# [MATERIAL PROVIDED]
* * * * * * * * *
Lemma read_step len avail pc stream addr p q :
  259 ≤ len ∨ 1 ≤ len ∧ remain pc ≠ 0 → holds pc stream ((addr, p) :: q) →
  ∃ part rest pc' stream' out, consume (trojan_ReadFrom len avail pc) stream = (inr (part, addr, pc'), stream', out) ∧
    p = part ++ rest ∧ (part ≠ [] ∨ rest = []) ∧ holds pc' stream' (put_back addr rest q).
Proof.
  intros Hlens (tail & ps & Hps & Hr & -> & Hq). unfold trojan_ReadFrom. destruct tail as [|b tail].
  - cbn [length] in Hr. assert (259 ≤ len) as Hlen by lia. clear Hlens. rewrite Hr. cbn [Nat.eqb negb put_back app] in *. destruct ps as [|[a payload] ps]; [done|].
    cbn [map] in Hq. injection Hq as -> -> ->. apply Forall_cons in Hps as [[Hu Hl] Hps]. cbn [fst snd] in Hu, Hl.
    cbn [map concat uncurry]. rewrite (consume_try_ok _ _ _ _ _ (consume_ReadPacket len a _ payload _ Hlen Hu Hl)). cbn [fst snd].
    exists (take len payload), (drop len payload). cbn [consume Socks5.done]. do 3 eexists. split; [done|].
    split; [by rewrite take_drop|]. pose proof (length_drop payload len) as Hd. split.
    { destruct payload; [right; by rewrite drop_nil|left]. by destruct len; [lia|]. }
    exists (drop len payload), ps. split; [done|]. split; [|split; [done|]].
    + case_match eqn:Hz; cbn [remain].
      * rewrite Hd. lia.
      * apply negb_false_iff, Nat.eqb_eq in Hz. rewrite Hd. lia.
    + destruct (drop len payload) as [|x rest] eqn:Hdr; [done|]. cbn [length] in Hd. cbn [put_back].
      case_match eqn:Hz; [done|]. apply negb_false_iff, Nat.eqb_eq in Hz. lia.
  - cbn [put_back] in Hq. injection Hq as -> -> ->. rewrite Hr. cbn [Nat.eqb length negb].
    set (n := Nat.min _ (Nat.max 1 avail)).
    assert (1 ≤ n ≤ S (length tail)) as Hn by (unfold n; case_match eqn:Hz; [apply Nat.ltb_lt in Hz|apply Nat.ltb_ge in Hz]; lia).
    pose proof (length_drop (b :: tail) n) as Hd. cbn [length] in Hd.
    exists (take n (b :: tail)), (drop n (b :: tail)), (mkPacketConn (S (length tail) - n) (if S (length tail) - n =? 0 then NilAddr else pc_rAddr pc)).
    do 2 eexists. rewrite (app_assoc_split n (b :: tail)). rewrite consume_recv_app by (rewrite length_take; cbn [length]; lia).
    split; [done|]. split; [by rewrite take_drop|]. split; [left; by destruct n; [lia|]|].
    exists (drop n (b :: tail)), ps. split; [done|]. cbn [remain pc_rAddr]. rewrite Hd. split; [done|]. split; [done|].
    destruct (drop n (b :: tail)) as [|x rest] eqn:Hdr; [done|]. cbn [put_back]. cbn [length] in Hd. by rewrite <- Hd.
Qed.

(** A buffer that is too short for an address fails where a packet begins, and
    reads nothing. *)
Lemma read_short len avail pc stream :
  len < 259 → remain pc = 0 → ∃ e, consume (trojan_ReadFrom len avail pc) stream = (inl e, stream, []).
Proof.
  intros Hlen Hr. unfold trojan_ReadFrom, ReadPacket, ReadAddr. rewrite Hr. cbn [Nat.eqb negb].
  destruct (Z.ltb_spec (Z.of_nat len) MaxAddrLen) as [|Hx]; [by eexists|unfold MaxAddrLen in Hx; lia].
Qed.

Lemma read_end len avail pc stream :
  holds pc stream [] → ∃ e, consume (trojan_ReadFrom len avail pc) stream = (inl e, stream, []).
Proof.
  intros (tail & ps & Hps & Hrem & -> & Hq). destruct tail; [|done]. destruct ps; [|done].
  cbn [length] in Hrem. unfold trojan_ReadFrom. rewrite Hrem. cbn [Nat.eqb negb app map concat].
  unfold ReadPacket, ReadAddr. by destruct (Z.ltb_spec (Z.of_nat len) MaxAddrLen); eexists.
Qed.

Lemma read_all_takes reads pc stream q :
  Forall (λ r, 1 ≤ r.1) reads → holds pc stream q →
  let outs := read_all reads pc stream in
  length outs = length reads ∧ (∃ q', takes q (omap id outs) q') ∧
  ∀ i r, reads !! i = Some r → 259 ≤ r.1 → outs !! i = Some None → takes q (omap id (take i outs)) [].
Proof.
  intros Hr. revert pc stream q. induction Hr as [|[len avail] reads Hlen _ IH]; intros pc stream q Hh.
  { split; [done|]. split; [exists q; constructor|done]. }
  cbn [fst] in Hlen. cbn [read_all].
  assert ((∃ e, consume (trojan_ReadFrom len avail pc) stream = (inl e, stream, []) ∧ (len < 259 ∨ q = [])) ∨
    ∃ addr p q0, q = (addr, p) :: q0 ∧ (259 ≤ len ∨ 1 ≤ len ∧ remain pc ≠ 0)) as [(e & -> & Hwhy)|(addr & p & q0 & -> & Hgood)].
  { destruct q as [|[addr p] q0]; [left; destruct (read_end len avail pc stream Hh) as [e He]; eauto|].
    destruct (decide (259 ≤ len)); [right; eauto 8|]. destruct (decide (remain pc = 0)) as [Hz|Hz]; [|right; eauto 8].
    left. destruct (read_short len avail pc stream ltac:(lia) Hz) as [e He]. exists e. split; [done|]. left. lia. }
  - destruct (IH pc stream q Hh) as (Hl & Ht & Hf). cbn zeta in *. split; [cbn [length]; by rewrite Hl|]. split; [exact Ht|].
    intros [|i] r; [|apply Hf]. intros [= <-] Hbig _. destruct Hwhy as [| ->]; [cbn [fst] in Hbig; lia|constructor].
  - destruct (read_step len avail pc stream addr p q0 Hgood Hh) as (part & rest & pc' & stream' & out & -> & -> & Hne & Hh').
    destruct (IH pc' stream' _ Hh') as (Hl & (q' & Ht) & Hf). cbn zeta in *. split; [cbn [length]; by rewrite Hl|].
    split; [exists q'; by constructor|]. intros [|i] r; [done|]. intros Hi Hbig Ho. cbn. constructor; [done|]. by eapply Hf.
Qed.

Lemma sent_packets sends :
  Forall (λ s, sock_addr s.2.1 s.2.2 ∧ length s.1 ≤ maxLength) sends →
  ∃ ps, concat (map sent sends) = concat (map (uncurry writePacket) ps) ∧ Forall good ps ∧
    Forall2 (λ s p, p.2 = s.1 ∧ ∃ ip, p.1 = IPAddr ip s.2.2 "" ∧ AddrFromSlice ip = Unmap (AddrFromSlice s.2.1)) sends (map packet_of ps).
Proof.
  induction 1 as [|[payload [ip port]] sends [Hs Hl] _ (ps & Hst & Hps & Hq)]; [by exists []|]. cbn [fst snd] in Hs, Hl.
  destruct (encoded_addr ip port "" Hs) as (a & Ha & Hw & _ & ip' & Hua & Hip' & _).
  exists ((a, payload) :: ps). cbn [map concat uncurry]. split; [|split].
  - rewrite <- Hst. f_equal. unfold sent, trojan_WriteTo. cbn [fst snd]. rewrite Ha. cbn [default]. unfold id, WritePacket.
    rewrite (proj2 (Nat.leb_le _ _) Hl). cbn [default fst concat]. by rewrite app_nil_r.
  - constructor; [|done]. split; [|done]. cbn [fst]. by rewrite Hua.
  - constructor; [|done]. split; [done|]. exists ip'. done.
Qed.

(** The reads whose buffers take any address. *)
Definition roomy (reads : list (nat * nat)) : nat := length (filter (λ r, 259 ≤ r.1) reads).

Lemma takes_roomy (reads : list (nat * nat)) (outs : list (option (list Z * net_addr))) q q' :
  length outs = length reads → takes q (omap id outs) q' →
  (∀ i r, reads !! i = Some r → 259 ≤ r.1 → outs !! i = Some None → takes q (omap id (take i outs)) []) →
  queue_size q ≤ roomy reads → takes q (omap id outs) [].
Proof.
  revert outs q. induction reads as [|[len avail] reads IH]; intros [|[x|] outs] q Hl Ht Hf Hs; try done.
  - destruct q as [|[addr p] q]; [constructor|]. unfold roomy in Hs. cbn in Hs. lia.
  - cbn in Ht. inversion Ht as [|addr part rest q0 outs0 q1 Hne Ht1]; subst. cbn. constructor; [done|].
    apply (IH outs); [cbn in Hl; lia|done| |].
    + intros i r Hi Hbig Ho. specialize (Hf (S i) r Hi Hbig Ho). cbn in Hf.
      by inversion Hf; simplify_eq.
    + assert (roomy ((len, avail) :: reads) ≤ S (roomy reads)) by (unfold roomy; rewrite filter_cons; case_decide; cbn [length]; lia).
      cbn [queue_size sum_list_with snd] in Hs. fold (queue_size q0) in Hs. rewrite length_app in Hs.
      destruct rest as [|b rest]; cbn [put_back]; [lia|].
      cbn [queue_size sum_list_with snd]. fold (queue_size q0).
      destruct Hne as [Hne|]; [|done]. destruct part; [done|]. cbn [length] in *. lia.
  - cbn in Ht |- *. destruct (decide (259 ≤ len)) as [Hbig|Hsmall].
    + specialize (Hf 0 (len, avail) eq_refl Hbig eq_refl). cbn in Hf. inversion Hf; subst. inversion Ht; subst. constructor.
    + apply (IH outs); [cbn in Hl; lia|done|intros i r Hi; apply (Hf (S i) r Hi)|].
      unfold roomy in *. by rewrite filter_cons_False in Hs.
Qed.



(** ** An example *)

Definition example_sum (l : list Z) : list Z := take 28 (l ++ replicate 28 0%Z).

Definition example_users : list TrojanUser := [mkTrojanUser "alice" "secret"; mkTrojanUser "bob" "password"].

Definition example_listener : TrojanListener := mkTrojanListener (make_keys example_sum example_users) [WithInName "DEFAULT-TROJAN"].

Definition example_ends : Ends := mkEnds example_peer example_local.


Definition example_input : list Z := trojan_header (Key example_sum "secret") example_m ++ [1; 2; 3]%Z.

Lemma trojan_authenticated_witness :
  let r := (consume (HandleConn (λ _, false) 100 example_listener example_ends []) example_input).1.1 in
  r ≠ TFuel ∧ (r = TClosed ∨ ∃ user password, mkTrojanUser user password ∈ example_users ∧
    take KeyLength example_input = Key example_sum password ∧ of_user user r ∧
    ∀ adds stream fuel', r = TMux adds → length stream < fuel' →
      let r' := (consume (handleConn (λ _, false) fuel' example_listener example_ends true adds) stream).1.1 in r' ≠ TFuel ∧ of_user user r').
Proof. apply (trojan_authenticated example_sum (λ _, false) example_users); [reflexivity|vm_compute; lia]. Defined.

(** ** What is wrong *)

(** The count that [WriteTo] returns is that of the packet when the payload is
    short, with its header, and that of the payload when it is long. *)
Lemma write_counts a payload ws n :
  WritePacket a payload = Some (ws, n) →
  n = (if length payload <=? maxLength then Z.of_nat (length a + 4 + length payload) else Z.of_nat (length payload)).
Proof.
  unfold WritePacket. destruct (length payload <=? maxLength).
  - intros [= _ <-]. unfold writePacket. rewrite !length_app, be_bytes_length. cbn [length crlf]. lia.
  - destruct (write_loop _ _ _ _); [|done]. by intros [= _ <-].
Qed.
* * * * * * * * *
# [REQUIRED WORK]
Wherever a line in the entries holds "mkTrojanUser", copy that line.

# [OUTPUT]
Definition example_users : list TrojanUser := [mkTrojanUser "alice" "secret"; mkTrojanUser "bob" "password"].
  r ≠ TFuel ∧ (r = TClosed ∨ ∃ user password, mkTrojanUser user password ∈ example_users ∧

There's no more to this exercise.